Exercise - Go through the entries below and copy each line that holds the word "this".

────

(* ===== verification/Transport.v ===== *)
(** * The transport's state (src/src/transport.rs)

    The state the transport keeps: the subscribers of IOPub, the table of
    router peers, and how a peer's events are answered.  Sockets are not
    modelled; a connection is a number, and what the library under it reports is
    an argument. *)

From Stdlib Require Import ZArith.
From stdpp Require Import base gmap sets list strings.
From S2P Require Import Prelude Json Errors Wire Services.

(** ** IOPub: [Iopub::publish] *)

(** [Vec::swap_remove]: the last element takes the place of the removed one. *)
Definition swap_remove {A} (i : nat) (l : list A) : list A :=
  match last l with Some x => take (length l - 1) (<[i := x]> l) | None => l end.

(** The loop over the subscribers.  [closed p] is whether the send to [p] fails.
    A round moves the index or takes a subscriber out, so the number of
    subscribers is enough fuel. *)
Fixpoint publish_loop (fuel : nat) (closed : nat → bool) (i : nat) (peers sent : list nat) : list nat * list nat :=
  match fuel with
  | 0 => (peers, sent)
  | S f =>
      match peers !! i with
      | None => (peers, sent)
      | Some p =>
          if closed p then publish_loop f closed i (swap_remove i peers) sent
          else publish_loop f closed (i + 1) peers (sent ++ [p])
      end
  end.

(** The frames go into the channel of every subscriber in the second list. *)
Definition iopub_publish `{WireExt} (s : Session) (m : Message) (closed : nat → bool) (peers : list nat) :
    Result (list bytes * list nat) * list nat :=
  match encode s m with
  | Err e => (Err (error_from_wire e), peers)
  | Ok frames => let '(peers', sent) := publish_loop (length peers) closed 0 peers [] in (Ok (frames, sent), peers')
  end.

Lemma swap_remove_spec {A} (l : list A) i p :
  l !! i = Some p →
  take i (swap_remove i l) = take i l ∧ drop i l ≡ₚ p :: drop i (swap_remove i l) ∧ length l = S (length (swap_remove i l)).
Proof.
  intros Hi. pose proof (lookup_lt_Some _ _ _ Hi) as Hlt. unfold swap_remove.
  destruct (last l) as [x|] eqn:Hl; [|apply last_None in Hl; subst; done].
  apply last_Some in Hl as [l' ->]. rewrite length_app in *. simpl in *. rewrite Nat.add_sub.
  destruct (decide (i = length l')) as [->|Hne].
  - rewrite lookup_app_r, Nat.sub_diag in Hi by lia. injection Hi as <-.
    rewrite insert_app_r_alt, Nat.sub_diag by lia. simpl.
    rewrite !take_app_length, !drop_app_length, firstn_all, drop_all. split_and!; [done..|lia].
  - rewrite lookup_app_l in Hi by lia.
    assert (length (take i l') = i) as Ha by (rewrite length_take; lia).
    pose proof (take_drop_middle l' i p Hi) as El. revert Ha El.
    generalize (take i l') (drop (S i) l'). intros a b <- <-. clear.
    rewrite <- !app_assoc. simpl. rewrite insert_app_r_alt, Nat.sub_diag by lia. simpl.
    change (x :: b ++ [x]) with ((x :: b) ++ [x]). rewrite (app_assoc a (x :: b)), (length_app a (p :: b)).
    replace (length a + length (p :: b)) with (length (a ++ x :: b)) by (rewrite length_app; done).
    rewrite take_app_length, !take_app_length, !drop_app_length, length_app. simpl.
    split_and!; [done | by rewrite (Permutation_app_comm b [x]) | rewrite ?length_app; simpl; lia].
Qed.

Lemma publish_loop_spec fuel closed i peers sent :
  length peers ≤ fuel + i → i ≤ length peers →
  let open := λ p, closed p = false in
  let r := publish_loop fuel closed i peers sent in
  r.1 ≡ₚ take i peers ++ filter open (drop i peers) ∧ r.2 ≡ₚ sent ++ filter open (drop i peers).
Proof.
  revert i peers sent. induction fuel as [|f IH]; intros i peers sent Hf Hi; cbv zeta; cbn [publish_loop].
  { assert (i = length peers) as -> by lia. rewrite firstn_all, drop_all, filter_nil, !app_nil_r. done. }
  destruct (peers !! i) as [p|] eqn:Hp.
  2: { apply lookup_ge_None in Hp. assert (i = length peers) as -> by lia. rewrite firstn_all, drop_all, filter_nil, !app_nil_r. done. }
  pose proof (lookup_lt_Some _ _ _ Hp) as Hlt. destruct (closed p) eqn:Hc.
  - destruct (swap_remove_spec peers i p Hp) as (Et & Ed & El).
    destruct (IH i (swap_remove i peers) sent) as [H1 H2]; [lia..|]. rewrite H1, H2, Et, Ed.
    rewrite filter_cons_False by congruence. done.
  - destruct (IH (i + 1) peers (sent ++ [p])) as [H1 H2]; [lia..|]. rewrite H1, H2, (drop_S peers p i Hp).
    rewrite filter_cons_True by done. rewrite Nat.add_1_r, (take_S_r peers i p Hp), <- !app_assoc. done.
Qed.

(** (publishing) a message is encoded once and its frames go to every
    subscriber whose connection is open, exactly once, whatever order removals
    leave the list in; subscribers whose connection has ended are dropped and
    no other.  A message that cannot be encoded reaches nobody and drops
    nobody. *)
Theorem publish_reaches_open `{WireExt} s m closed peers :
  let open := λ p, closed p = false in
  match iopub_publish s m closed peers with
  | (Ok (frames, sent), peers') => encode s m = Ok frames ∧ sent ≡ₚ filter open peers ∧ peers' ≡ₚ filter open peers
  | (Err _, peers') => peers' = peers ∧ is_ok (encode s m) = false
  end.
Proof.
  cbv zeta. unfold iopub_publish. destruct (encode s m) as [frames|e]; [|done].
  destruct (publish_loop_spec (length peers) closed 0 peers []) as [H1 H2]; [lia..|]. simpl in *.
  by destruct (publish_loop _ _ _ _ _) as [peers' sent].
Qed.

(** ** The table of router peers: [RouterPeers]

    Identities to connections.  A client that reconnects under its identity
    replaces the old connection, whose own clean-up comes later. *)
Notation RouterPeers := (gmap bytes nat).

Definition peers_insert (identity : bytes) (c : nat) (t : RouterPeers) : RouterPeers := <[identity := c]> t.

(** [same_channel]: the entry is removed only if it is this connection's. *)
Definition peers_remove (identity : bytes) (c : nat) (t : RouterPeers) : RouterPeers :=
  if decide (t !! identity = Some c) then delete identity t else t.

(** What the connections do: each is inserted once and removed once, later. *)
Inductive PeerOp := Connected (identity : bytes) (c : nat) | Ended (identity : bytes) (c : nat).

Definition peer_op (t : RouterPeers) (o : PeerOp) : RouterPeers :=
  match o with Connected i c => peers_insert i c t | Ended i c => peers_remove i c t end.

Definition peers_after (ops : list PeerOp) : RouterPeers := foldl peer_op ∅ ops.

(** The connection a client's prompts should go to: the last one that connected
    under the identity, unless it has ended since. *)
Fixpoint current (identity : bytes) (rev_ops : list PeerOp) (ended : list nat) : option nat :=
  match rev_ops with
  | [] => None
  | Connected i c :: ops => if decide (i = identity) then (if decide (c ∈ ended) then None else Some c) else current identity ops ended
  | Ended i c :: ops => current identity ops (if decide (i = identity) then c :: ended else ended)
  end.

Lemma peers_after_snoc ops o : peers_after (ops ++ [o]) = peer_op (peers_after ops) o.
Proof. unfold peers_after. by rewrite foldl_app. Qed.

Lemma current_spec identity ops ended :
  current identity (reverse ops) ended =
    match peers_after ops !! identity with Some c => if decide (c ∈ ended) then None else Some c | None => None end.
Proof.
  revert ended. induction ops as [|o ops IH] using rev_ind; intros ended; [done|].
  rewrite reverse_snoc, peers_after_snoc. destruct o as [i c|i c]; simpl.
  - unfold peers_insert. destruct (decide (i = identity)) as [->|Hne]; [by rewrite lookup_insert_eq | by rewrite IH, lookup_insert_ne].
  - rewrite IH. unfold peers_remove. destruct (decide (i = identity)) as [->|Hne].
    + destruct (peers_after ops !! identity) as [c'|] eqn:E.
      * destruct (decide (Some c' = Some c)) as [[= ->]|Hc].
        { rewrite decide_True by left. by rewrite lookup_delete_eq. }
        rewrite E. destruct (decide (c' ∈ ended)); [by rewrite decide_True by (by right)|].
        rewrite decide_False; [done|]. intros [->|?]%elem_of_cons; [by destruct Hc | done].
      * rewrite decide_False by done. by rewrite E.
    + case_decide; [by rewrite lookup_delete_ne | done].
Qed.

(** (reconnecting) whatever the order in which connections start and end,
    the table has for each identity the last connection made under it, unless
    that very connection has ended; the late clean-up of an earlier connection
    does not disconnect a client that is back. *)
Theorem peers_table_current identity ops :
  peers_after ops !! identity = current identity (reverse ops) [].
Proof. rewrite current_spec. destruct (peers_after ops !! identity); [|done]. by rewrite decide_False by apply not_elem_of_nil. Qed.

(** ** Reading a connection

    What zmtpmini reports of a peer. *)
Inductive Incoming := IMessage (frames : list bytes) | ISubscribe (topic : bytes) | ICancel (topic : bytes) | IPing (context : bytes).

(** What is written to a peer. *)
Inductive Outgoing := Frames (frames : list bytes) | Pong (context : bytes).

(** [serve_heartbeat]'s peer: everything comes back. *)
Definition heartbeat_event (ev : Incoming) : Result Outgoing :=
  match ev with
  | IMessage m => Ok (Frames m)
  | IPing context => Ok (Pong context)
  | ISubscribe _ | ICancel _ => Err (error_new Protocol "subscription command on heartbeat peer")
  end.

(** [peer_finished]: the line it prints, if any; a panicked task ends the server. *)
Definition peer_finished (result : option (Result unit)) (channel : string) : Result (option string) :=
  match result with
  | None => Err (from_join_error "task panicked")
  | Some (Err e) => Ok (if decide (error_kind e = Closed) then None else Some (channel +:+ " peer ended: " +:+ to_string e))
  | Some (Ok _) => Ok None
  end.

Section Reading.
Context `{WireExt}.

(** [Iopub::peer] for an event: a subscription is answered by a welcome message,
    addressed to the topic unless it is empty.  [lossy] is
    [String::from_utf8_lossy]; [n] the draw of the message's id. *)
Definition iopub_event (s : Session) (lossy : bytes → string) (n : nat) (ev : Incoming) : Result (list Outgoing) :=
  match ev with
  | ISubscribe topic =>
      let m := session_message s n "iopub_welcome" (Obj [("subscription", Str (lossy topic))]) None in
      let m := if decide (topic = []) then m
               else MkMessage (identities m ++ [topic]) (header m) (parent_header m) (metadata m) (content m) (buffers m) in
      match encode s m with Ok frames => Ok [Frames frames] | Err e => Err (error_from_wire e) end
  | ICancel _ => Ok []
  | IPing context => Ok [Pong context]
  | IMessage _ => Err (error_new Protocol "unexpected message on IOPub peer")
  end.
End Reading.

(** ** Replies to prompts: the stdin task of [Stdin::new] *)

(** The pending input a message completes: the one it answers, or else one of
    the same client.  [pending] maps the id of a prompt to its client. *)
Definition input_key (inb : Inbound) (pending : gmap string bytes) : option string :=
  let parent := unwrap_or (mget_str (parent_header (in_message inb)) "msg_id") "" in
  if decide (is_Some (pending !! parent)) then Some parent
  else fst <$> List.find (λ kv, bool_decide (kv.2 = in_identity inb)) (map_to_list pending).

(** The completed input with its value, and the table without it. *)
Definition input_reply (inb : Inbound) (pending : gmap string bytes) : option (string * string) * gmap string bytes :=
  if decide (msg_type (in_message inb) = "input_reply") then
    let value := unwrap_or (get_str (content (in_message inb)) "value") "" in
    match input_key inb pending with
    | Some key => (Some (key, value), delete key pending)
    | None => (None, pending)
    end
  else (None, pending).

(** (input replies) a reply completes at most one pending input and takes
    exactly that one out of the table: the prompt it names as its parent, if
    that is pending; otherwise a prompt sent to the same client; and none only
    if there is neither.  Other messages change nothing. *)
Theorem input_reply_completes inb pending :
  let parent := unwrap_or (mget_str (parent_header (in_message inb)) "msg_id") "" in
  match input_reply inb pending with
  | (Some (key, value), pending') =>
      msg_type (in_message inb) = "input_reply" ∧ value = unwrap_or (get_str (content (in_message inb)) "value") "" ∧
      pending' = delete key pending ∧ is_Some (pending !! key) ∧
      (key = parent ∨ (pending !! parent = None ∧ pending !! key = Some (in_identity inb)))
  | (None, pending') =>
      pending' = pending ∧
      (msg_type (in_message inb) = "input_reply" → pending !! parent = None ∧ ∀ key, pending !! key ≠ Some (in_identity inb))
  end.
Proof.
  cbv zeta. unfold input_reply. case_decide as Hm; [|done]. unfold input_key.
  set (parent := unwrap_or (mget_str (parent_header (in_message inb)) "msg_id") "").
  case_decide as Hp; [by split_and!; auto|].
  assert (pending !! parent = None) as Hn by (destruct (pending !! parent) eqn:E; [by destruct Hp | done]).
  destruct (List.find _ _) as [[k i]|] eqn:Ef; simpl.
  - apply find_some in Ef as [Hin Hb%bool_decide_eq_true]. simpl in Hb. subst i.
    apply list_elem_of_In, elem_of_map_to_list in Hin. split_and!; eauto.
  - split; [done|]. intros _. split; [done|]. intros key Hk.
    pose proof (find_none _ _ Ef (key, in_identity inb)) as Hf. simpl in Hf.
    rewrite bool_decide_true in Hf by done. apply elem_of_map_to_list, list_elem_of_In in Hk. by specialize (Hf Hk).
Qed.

────

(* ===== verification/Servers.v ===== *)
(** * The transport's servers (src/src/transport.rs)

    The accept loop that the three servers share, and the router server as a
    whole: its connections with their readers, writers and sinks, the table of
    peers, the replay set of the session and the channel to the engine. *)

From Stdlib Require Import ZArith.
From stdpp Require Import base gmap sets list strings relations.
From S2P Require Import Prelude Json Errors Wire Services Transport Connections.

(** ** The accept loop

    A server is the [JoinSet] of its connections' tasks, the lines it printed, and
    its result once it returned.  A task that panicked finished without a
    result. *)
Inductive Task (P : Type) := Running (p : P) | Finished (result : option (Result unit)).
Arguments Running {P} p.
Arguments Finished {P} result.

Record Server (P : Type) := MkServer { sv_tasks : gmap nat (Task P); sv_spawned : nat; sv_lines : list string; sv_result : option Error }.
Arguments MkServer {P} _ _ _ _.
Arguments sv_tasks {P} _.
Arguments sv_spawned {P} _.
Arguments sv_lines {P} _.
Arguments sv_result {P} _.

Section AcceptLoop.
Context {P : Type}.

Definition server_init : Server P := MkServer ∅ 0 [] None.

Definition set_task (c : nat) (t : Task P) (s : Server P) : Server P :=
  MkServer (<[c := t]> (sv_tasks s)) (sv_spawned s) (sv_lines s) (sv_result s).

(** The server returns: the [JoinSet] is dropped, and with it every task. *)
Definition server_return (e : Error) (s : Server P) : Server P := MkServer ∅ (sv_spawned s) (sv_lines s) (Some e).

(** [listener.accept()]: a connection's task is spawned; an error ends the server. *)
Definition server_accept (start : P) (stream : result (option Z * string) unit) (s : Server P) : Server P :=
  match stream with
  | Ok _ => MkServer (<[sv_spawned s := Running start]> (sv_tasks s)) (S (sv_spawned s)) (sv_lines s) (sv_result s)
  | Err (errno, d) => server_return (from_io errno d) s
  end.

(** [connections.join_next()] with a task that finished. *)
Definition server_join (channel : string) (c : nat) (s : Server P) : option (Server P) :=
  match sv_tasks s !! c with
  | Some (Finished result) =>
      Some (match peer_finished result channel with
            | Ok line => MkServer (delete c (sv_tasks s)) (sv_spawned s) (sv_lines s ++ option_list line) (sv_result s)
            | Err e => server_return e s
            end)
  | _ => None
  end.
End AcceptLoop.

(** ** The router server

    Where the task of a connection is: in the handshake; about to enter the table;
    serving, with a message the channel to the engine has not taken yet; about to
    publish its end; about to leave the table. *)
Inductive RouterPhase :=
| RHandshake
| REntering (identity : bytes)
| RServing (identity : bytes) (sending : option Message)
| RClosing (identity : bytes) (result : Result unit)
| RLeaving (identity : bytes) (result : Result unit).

────

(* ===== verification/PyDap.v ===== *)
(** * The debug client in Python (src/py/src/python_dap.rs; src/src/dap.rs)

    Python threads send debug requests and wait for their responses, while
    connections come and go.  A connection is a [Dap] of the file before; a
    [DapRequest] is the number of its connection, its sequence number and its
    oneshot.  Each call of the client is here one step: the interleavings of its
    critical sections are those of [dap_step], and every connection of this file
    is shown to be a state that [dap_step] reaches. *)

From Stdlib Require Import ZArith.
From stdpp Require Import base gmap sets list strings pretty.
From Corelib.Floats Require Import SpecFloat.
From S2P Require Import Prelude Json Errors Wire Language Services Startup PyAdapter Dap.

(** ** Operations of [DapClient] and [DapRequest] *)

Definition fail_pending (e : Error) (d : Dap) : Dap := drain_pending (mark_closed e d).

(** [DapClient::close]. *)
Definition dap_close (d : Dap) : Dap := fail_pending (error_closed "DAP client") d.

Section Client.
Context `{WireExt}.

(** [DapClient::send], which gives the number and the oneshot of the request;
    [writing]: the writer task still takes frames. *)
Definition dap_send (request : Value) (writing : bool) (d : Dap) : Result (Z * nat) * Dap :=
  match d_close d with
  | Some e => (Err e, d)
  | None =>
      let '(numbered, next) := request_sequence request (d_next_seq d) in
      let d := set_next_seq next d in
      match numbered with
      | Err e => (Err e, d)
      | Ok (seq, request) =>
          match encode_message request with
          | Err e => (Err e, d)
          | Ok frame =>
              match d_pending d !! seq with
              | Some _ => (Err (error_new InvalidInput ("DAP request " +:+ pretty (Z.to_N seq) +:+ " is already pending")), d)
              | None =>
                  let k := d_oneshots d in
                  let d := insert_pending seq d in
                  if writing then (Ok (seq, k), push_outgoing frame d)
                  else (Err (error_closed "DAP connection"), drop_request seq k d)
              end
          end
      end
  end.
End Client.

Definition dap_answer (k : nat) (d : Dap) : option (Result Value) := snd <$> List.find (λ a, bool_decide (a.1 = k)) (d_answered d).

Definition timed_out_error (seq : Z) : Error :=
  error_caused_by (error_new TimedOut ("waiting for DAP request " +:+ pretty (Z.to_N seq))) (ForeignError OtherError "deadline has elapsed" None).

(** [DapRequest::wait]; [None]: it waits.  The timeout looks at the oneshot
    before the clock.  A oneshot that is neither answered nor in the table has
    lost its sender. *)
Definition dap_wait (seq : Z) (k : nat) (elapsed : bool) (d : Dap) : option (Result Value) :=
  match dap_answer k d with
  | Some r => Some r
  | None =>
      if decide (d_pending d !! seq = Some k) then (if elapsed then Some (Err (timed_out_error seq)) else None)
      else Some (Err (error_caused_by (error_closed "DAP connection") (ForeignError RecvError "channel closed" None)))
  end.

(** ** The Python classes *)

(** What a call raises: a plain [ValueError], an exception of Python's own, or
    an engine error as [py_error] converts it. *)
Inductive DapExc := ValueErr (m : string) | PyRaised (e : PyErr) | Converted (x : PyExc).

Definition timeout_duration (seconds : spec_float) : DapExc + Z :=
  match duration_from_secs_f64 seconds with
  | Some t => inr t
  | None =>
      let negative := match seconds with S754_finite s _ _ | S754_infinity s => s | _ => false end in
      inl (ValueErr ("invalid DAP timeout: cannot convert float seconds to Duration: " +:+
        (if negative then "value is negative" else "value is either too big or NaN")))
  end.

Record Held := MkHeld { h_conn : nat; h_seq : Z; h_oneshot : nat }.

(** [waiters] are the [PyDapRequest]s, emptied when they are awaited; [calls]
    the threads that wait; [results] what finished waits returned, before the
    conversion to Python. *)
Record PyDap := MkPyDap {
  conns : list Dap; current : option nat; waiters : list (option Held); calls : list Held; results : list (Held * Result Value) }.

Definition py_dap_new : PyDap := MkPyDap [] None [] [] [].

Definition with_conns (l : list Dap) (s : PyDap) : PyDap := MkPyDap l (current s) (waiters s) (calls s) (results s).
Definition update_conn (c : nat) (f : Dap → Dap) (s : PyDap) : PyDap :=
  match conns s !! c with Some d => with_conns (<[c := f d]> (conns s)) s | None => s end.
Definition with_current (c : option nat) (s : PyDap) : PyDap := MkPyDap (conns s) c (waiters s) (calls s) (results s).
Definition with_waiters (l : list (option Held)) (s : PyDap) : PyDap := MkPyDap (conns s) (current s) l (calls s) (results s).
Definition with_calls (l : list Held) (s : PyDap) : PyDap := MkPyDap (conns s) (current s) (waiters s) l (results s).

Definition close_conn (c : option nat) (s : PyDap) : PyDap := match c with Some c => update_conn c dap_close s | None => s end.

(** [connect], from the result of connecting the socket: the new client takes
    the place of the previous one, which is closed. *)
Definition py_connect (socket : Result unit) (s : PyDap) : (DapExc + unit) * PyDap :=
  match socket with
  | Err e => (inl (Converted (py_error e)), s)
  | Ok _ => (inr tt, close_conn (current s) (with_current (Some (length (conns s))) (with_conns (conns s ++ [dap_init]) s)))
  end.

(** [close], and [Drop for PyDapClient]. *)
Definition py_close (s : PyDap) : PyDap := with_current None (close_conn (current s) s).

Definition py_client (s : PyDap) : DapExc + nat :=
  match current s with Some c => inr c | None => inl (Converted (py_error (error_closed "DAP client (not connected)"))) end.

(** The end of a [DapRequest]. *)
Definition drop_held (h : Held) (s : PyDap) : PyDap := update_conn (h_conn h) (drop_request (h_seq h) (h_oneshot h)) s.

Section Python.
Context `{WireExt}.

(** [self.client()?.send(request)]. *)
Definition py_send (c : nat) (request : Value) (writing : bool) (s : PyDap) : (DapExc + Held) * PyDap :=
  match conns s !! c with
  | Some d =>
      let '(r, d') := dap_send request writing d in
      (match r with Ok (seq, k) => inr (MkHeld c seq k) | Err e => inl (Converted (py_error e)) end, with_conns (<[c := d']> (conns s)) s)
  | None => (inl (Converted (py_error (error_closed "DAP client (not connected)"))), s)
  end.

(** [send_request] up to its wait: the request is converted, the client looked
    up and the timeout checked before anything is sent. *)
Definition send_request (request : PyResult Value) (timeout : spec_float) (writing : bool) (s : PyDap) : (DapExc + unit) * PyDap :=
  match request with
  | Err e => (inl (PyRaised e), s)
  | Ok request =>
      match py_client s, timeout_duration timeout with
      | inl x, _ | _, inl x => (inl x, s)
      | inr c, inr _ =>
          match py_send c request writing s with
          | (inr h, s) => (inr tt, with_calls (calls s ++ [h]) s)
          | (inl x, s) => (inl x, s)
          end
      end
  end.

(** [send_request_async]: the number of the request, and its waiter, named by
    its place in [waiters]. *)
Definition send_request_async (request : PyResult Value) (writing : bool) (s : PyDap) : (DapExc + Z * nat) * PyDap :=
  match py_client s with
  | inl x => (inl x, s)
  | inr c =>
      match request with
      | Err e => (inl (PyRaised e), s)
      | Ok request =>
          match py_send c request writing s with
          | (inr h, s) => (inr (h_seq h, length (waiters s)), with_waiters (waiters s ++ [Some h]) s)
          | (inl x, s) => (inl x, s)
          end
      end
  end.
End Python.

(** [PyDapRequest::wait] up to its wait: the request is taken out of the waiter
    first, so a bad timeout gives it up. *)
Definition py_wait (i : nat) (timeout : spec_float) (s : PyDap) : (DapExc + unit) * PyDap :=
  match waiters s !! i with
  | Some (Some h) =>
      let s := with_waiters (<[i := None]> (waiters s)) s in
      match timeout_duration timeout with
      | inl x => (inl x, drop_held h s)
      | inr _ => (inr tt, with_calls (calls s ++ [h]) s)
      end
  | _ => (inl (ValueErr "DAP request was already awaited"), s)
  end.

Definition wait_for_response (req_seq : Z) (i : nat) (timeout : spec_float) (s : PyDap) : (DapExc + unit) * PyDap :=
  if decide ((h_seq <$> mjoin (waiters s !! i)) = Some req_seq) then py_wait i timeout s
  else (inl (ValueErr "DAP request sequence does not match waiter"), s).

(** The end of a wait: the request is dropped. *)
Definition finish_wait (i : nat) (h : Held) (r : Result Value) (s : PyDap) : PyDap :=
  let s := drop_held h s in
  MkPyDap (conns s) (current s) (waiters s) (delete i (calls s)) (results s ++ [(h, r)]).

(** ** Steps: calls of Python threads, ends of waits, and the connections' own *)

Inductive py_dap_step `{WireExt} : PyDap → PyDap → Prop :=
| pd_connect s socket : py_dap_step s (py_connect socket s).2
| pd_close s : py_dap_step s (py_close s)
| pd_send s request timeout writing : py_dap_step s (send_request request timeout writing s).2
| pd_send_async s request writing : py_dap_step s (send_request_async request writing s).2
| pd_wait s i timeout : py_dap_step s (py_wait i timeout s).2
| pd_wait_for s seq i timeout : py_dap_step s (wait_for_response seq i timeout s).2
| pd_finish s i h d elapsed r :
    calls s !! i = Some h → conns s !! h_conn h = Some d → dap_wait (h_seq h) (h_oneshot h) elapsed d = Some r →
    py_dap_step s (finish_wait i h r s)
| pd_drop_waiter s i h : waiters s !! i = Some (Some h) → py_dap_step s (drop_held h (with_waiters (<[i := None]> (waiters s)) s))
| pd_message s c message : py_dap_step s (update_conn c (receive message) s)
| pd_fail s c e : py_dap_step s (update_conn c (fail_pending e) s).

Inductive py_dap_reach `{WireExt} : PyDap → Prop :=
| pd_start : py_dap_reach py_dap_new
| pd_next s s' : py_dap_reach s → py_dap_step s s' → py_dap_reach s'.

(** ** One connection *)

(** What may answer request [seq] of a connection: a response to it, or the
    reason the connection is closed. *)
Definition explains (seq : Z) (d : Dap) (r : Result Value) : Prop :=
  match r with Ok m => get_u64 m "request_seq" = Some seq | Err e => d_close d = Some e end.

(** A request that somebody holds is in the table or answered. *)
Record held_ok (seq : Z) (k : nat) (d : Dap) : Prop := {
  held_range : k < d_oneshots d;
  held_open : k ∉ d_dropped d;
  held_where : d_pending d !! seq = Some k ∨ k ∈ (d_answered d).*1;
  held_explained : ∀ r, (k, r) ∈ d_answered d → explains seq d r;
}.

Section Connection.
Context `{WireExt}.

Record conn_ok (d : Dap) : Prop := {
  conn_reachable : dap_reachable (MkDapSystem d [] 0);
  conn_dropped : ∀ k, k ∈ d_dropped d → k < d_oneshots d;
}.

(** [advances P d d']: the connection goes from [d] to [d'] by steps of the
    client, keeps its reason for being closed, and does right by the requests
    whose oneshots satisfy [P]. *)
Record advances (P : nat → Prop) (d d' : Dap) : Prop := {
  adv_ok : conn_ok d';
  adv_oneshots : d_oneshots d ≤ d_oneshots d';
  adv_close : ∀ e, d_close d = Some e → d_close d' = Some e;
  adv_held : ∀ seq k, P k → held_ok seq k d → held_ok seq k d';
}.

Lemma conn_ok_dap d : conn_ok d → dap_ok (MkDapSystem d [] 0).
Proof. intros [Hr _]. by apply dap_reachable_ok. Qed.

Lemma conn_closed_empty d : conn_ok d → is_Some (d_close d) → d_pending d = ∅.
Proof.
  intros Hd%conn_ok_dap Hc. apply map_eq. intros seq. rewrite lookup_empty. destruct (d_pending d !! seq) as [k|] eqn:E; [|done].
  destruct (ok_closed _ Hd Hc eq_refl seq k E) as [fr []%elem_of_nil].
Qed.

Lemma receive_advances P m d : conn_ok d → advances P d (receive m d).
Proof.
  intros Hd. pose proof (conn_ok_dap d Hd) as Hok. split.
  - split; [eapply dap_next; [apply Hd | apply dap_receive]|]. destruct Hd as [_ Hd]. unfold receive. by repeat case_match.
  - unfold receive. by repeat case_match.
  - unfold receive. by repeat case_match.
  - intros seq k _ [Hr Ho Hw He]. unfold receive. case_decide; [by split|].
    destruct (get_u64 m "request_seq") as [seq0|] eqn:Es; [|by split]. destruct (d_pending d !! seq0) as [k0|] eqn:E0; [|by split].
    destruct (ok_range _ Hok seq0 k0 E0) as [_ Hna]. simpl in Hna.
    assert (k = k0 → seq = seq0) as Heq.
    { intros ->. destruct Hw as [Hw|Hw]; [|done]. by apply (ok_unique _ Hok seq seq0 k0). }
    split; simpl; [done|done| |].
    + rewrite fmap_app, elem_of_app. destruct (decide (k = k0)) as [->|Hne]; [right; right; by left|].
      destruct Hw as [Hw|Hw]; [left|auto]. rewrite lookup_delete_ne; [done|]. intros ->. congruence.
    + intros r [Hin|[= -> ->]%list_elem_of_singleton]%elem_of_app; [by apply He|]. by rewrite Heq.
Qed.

────

Answer area -
(** [same_channel]: the entry is removed only if it is this connection's. *)
    critical sections are those of [dap_step], and every connection of this file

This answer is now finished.